● **DATA PROVIDED**:

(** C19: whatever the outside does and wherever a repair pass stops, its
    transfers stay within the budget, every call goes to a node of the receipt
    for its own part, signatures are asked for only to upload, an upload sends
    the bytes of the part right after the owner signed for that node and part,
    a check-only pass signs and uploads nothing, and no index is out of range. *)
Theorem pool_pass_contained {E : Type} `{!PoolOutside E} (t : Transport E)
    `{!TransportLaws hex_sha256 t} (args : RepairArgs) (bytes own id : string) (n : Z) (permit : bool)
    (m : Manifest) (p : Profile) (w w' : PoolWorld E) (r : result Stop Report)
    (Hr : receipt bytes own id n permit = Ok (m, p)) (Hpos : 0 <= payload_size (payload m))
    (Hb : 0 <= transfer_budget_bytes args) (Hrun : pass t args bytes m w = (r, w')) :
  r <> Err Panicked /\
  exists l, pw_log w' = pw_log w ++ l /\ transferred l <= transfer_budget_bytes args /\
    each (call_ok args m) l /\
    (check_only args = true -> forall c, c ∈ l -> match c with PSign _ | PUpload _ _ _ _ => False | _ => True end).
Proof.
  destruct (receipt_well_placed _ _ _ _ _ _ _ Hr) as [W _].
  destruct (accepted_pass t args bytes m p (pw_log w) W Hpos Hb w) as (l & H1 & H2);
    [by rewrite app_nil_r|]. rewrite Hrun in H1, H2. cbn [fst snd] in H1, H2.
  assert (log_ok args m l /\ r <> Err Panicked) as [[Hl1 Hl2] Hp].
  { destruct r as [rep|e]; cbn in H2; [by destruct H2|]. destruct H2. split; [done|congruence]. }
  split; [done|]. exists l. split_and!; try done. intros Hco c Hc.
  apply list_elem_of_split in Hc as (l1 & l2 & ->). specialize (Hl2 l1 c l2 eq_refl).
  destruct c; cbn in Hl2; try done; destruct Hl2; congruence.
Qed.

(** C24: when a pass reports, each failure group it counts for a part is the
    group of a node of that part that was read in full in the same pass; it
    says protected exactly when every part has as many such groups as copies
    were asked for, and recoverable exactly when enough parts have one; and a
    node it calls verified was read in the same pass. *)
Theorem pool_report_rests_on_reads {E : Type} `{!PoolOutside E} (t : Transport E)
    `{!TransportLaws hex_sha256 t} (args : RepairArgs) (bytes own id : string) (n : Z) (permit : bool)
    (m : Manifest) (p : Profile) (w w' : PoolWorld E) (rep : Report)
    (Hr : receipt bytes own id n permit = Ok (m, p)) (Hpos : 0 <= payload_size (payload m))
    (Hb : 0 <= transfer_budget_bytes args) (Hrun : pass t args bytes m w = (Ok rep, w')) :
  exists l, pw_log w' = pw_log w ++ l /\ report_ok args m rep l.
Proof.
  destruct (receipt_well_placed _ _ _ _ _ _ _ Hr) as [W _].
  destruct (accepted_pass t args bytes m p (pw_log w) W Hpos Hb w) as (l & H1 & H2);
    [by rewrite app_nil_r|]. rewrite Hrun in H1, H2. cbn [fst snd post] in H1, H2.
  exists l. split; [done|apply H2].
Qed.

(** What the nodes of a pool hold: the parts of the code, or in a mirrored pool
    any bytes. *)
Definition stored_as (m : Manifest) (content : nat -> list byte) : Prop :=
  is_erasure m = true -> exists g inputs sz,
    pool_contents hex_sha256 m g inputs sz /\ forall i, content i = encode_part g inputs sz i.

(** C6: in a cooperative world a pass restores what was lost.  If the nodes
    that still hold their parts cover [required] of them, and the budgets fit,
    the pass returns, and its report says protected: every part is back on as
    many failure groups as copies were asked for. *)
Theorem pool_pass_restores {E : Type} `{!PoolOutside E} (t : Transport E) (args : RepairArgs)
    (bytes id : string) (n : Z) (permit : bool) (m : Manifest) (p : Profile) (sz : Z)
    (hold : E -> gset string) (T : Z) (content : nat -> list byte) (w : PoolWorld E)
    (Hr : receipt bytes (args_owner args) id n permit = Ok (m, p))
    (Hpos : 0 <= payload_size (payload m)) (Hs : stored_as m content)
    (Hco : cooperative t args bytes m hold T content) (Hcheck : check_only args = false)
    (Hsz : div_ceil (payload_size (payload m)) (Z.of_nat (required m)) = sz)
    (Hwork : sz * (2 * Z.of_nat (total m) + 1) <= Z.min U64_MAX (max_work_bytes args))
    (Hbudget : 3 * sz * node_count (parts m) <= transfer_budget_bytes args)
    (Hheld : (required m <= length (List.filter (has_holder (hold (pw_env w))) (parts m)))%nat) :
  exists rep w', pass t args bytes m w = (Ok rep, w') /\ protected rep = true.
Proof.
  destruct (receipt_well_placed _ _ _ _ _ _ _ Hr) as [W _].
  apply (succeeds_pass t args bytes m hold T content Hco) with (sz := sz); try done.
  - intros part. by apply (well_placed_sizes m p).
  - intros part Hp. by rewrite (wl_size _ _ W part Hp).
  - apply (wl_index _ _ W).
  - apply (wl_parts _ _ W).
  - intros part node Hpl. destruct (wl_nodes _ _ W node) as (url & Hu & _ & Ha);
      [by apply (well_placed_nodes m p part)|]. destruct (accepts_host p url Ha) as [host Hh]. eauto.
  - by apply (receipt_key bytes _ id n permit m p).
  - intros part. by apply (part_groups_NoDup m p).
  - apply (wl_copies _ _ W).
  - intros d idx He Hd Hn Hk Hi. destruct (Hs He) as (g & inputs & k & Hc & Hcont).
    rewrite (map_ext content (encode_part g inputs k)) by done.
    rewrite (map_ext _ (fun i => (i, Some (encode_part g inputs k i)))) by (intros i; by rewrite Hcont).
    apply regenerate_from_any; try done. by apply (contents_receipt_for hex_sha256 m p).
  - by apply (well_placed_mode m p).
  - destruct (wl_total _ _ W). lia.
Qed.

● **WHAT TO DO**:
Show every line of the entries above where the word "were" occurs.

● **SOLVED PROBLEM**:
    were asked for, and recoverable exactly when enough parts have one; and a
    many failure groups as copies were asked for. *)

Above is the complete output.